WHAT THE TASK REQUIRES:
With no addition or omission, return the entries below.

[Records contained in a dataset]
(** * combine: a shallow embedding of the tag-driven batch aggregation engine

    The development follows [combine.go]: the directive parser [parseTag],
    the registry held by [Combine], the two passes of [Process] (collection
    of [fieldRef]s per function name, then one [runTask] per name) and the
    two binders [setField] and [callOutputFunc].

    Conventions.
    - Go's [any] is [option Dyn]: [None] is the nil interface, [Some d] a
      dynamic value.  The facts [reflect] supplies about types (zero
      values, assignability, conversion, comparability) are the fields of
      the class [Reflect]; every theorem holds for every instance.
    - Records live in a heap indexed by pointer; a batch element is a
      pointer, a struct passed by value, or something else.
    - Go leaves the iteration order of [range] over a map unspecified: the
      order in which [Process] builds its tasks is a parameter [order] that
      must be a permutation of the collected names.  In concurrent mode the
      interleaving of the goroutines is a parameter [sched].
    - A run ends in [Ok], in a returned [Err], or in a run-time [Panic]. *)

From Stdlib Require Import ZArith Ascii.
From stdpp Require Import base option list gmap strings fin_maps.

(** ** The functions of Go's [strings] package used by the engine *)

Module strings.

(** [strings.Split(s, sep)] for a one-byte separator: every occurrence of
    the separator ends a segment, so [n] separators give [n+1] segments. *)
Fixpoint Split (s : string) (sep : ascii) : list string :=
  match s with
  | EmptyString => [EmptyString]
  | String c r =>
      if decide (c = sep) then EmptyString :: Split r sep
      else match Split r sep with
           | [] => [String c EmptyString]
           | p :: ps => String c p :: ps
           end
  end.

(** The UTF-8 encodings of the runes for which [unicode.IsSpace] holds:
    tab, LF, VT, FF, CR, space, U+0085, U+00A0, U+1680, U+2000..U+200A,
    U+2028, U+2029, U+202F, U+205F and U+3000. *)
Definition spaceRunes : list (list nat) :=
  [ [9]; [10]; [11]; [12]; [13]; [32];
    [194; 133]; [194; 160];
    [225; 154; 128];
    [226; 128; 128]; [226; 128; 129]; [226; 128; 130]; [226; 128; 131];
    [226; 128; 132]; [226; 128; 133]; [226; 128; 134]; [226; 128; 135];
    [226; 128; 136]; [226; 128; 137]; [226; 128; 138];
    [226; 128; 168]; [226; 128; 169]; [226; 128; 175];
    [226; 129; 159];
    [227; 128; 128] ].

Definition bytes (s : string) : list ascii := String.list_ascii_of_string s.
Definition ofBytes (l : list ascii) : string := String.string_of_list_ascii l.

(** [stripPrefix p l] is the rest of [l] after the bytes [p], if [l]
    starts with them. *)
Fixpoint stripPrefix (p : list nat) (l : list ascii) : option (list ascii) :=
  match p, l with
  | [], _ => Some l
  | n :: p', c :: l' =>
      if decide (nat_of_ascii c = n) then stripPrefix p' l' else None
  | _ :: _, [] => None
  end.

(** Removes one leading white-space rune, if there is one. *)
Fixpoint stripSpace (runes : list (list nat)) (l : list ascii)
  : option (list ascii) :=
  match runes with
  | [] => None
  | p :: runes' =>
      match stripPrefix p l with
      | Some l' => Some l'
      | None => stripSpace runes' l
      end
  end.
Lemma snapshot_upsert (pid oid : string) (n : Z) (fresh : CartItem.t) (c : list CartItem.t) :
  snapshot <$> upsert pid oid n fresh c =
    (snapshot <$> c)
    ++ (match lines_for pid oid c with [] => [snapshot fresh] | _ :: _ => [] end).
Proof.
  unfold lines_for. induction c as [|x c IH]; [done|].
  cbn [upsert List.filter].
  destruct (CartItem.is_line pid oid x).
  - cbn [fmap list_fmap app]. by rewrite app_nil_r.
  - cbn [fmap list_fmap app]. cbn [fmap] in IH. by rewrite IH.
Qed.

(** X11.  A cart line is a snapshot taken when its pair is first added:
    whatever product and option data a later [addToCart] of the same pair
    comes with (after a re-fetch changed names, prices or ceilings), every
    line already in the cart keeps its names, codes, price and maxQuantity;
    only the quantity of the merged line changes, and a line is appended
    only for a pair that was not there. *)
Theorem addToCart_keeps_snapshots (s : PageState) (productId : string)
    (product : Product.t) (o : ProductOption.t) :
  find_product productId (products s) = Some product →
  selected_option productId s = Some o →
  snapshot <$> cart (addToCart productId s).1 =
    (snapshot <$> cart s)
    ++ (match lines_for productId (ProductOption.id o) (cart s) with
        | [] => [snapshot (newItem productId product (ProductOption.id o) o 0)]
        | _ :: _ => []
        end).
Proof.
  intros Hp Ho. rewrite (addToCart_success _ _ _ _ Hp Ho).
  cbn [fst setCart setQuantities setSelectedOptions cart].
  by rewrite addOrMerge_upsert, snapshot_upsert.
Qed.

Lemma addToCart_keeps_snapshots_witness :
  let s :=
    setProducts [p1_restocked; p2]
      (fold_left perform [Select "p1" "optA"; Add "p1"; Select "p1" "optA"] fresh_page) in
  CartItem.maxQuantity <$> cart (addToCart "p1" s).1 = [5%Z]
  ∧ CartItem.quantity <$> cart (addToCart "p1" s).1 = [2%Z].
Proof.
  intros s.
  pose proof (addToCart_keeps_snapshots s "p1" p1_restocked
                (ProductOption.mk "optA" "A" "Black" 1000 2) eq_refl eq_refl) as H.
  apply (f_equal (fmap CartItem.maxQuantity)) in H.
  split; [|reflexivity]. revert H. vm_compute. done.
Defined.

EXERCISE OUTPUT:
(** * combine: a shallow embedding of the tag-driven batch aggregation engine

    The development follows [combine.go]: the directive parser [parseTag],
    the registry held by [Combine], the two passes of [Process] (collection
    of [fieldRef]s per function name, then one [runTask] per name) and the
    two binders [setField] and [callOutputFunc].

    Conventions.
    - Go's [any] is [option Dyn]: [None] is the nil interface, [Some d] a
      dynamic value.  The facts [reflect] supplies about types (zero
      values, assignability, conversion, comparability) are the fields of
      the class [Reflect]; every theorem holds for every instance.
    - Records live in a heap indexed by pointer; a batch element is a
      pointer, a struct passed by value, or something else.
    - Go leaves the iteration order of [range] over a map unspecified: the
      order in which [Process] builds its tasks is a parameter [order] that
      must be a permutation of the collected names.  In concurrent mode the
      interleaving of the goroutines is a parameter [sched].
    - A run ends in [Ok], in a returned [Err], or in a run-time [Panic]. *)

From Stdlib Require Import ZArith Ascii.
From stdpp Require Import base option list gmap strings fin_maps.

(** ** The functions of Go's [strings] package used by the engine *)

Module strings.

(** [strings.Split(s, sep)] for a one-byte separator: every occurrence of
    the separator ends a segment, so [n] separators give [n+1] segments. *)
Fixpoint Split (s : string) (sep : ascii) : list string :=
  match s with
  | EmptyString => [EmptyString]
  | String c r =>
      if decide (c = sep) then EmptyString :: Split r sep
      else match Split r sep with
           | [] => [String c EmptyString]
           | p :: ps => String c p :: ps
           end
  end.

(** The UTF-8 encodings of the runes for which [unicode.IsSpace] holds:
    tab, LF, VT, FF, CR, space, U+0085, U+00A0, U+1680, U+2000..U+200A,
    U+2028, U+2029, U+202F, U+205F and U+3000. *)
Definition spaceRunes : list (list nat) :=
  [ [9]; [10]; [11]; [12]; [13]; [32];
    [194; 133]; [194; 160];
    [225; 154; 128];
    [226; 128; 128]; [226; 128; 129]; [226; 128; 130]; [226; 128; 131];
    [226; 128; 132]; [226; 128; 133]; [226; 128; 134]; [226; 128; 135];
    [226; 128; 136]; [226; 128; 137]; [226; 128; 138];
    [226; 128; 168]; [226; 128; 169]; [226; 128; 175];
    [226; 129; 159];
    [227; 128; 128] ].

Definition bytes (s : string) : list ascii := String.list_ascii_of_string s.
Definition ofBytes (l : list ascii) : string := String.string_of_list_ascii l.

(** [stripPrefix p l] is the rest of [l] after the bytes [p], if [l]
    starts with them. *)
Fixpoint stripPrefix (p : list nat) (l : list ascii) : option (list ascii) :=
  match p, l with
  | [], _ => Some l
  | n :: p', c :: l' =>
      if decide (nat_of_ascii c = n) then stripPrefix p' l' else None
  | _ :: _, [] => None
  end.

(** Removes one leading white-space rune, if there is one. *)
Fixpoint stripSpace (runes : list (list nat)) (l : list ascii)
  : option (list ascii) :=
  match runes with
  | [] => None
  | p :: runes' =>
      match stripPrefix p l with
      | Some l' => Some l'
      | None => stripSpace runes' l
      end
  end.
Lemma snapshot_upsert (pid oid : string) (n : Z) (fresh : CartItem.t) (c : list CartItem.t) :
  snapshot <$> upsert pid oid n fresh c =
    (snapshot <$> c)
    ++ (match lines_for pid oid c with [] => [snapshot fresh] | _ :: _ => [] end).
Proof.
  unfold lines_for. induction c as [|x c IH]; [done|].
  cbn [upsert List.filter].
  destruct (CartItem.is_line pid oid x).
  - cbn [fmap list_fmap app]. by rewrite app_nil_r.
  - cbn [fmap list_fmap app]. cbn [fmap] in IH. by rewrite IH.
Qed.

(** X11.  A cart line is a snapshot taken when its pair is first added:
    whatever product and option data a later [addToCart] of the same pair
    comes with (after a re-fetch changed names, prices or ceilings), every
    line already in the cart keeps its names, codes, price and maxQuantity;
    only the quantity of the merged line changes, and a line is appended
    only for a pair that was not there. *)
Theorem addToCart_keeps_snapshots (s : PageState) (productId : string)
    (product : Product.t) (o : ProductOption.t) :
  find_product productId (products s) = Some product →
  selected_option productId s = Some o →
  snapshot <$> cart (addToCart productId s).1 =
    (snapshot <$> cart s)
    ++ (match lines_for productId (ProductOption.id o) (cart s) with
        | [] => [snapshot (newItem productId product (ProductOption.id o) o 0)]
        | _ :: _ => []
        end).
Proof.
  intros Hp Ho. rewrite (addToCart_success _ _ _ _ Hp Ho).
  cbn [fst setCart setQuantities setSelectedOptions cart].
  by rewrite addOrMerge_upsert, snapshot_upsert.
Qed.

Lemma addToCart_keeps_snapshots_witness :
  let s :=
    setProducts [p1_restocked; p2]
      (fold_left perform [Select "p1" "optA"; Add "p1"; Select "p1" "optA"] fresh_page) in
  CartItem.maxQuantity <$> cart (addToCart "p1" s).1 = [5%Z]
  ∧ CartItem.quantity <$> cart (addToCart "p1" s).1 = [2%Z].
Proof.
  intros s.
  pose proof (addToCart_keeps_snapshots s "p1" p1_restocked
                (ProductOption.mk "optA" "A" "Black" 1000 2) eq_refl eq_refl) as H.
  apply (f_equal (fmap CartItem.maxQuantity)) in H.
  split; [|reflexivity]. revert H. vm_compute. done.
Defined.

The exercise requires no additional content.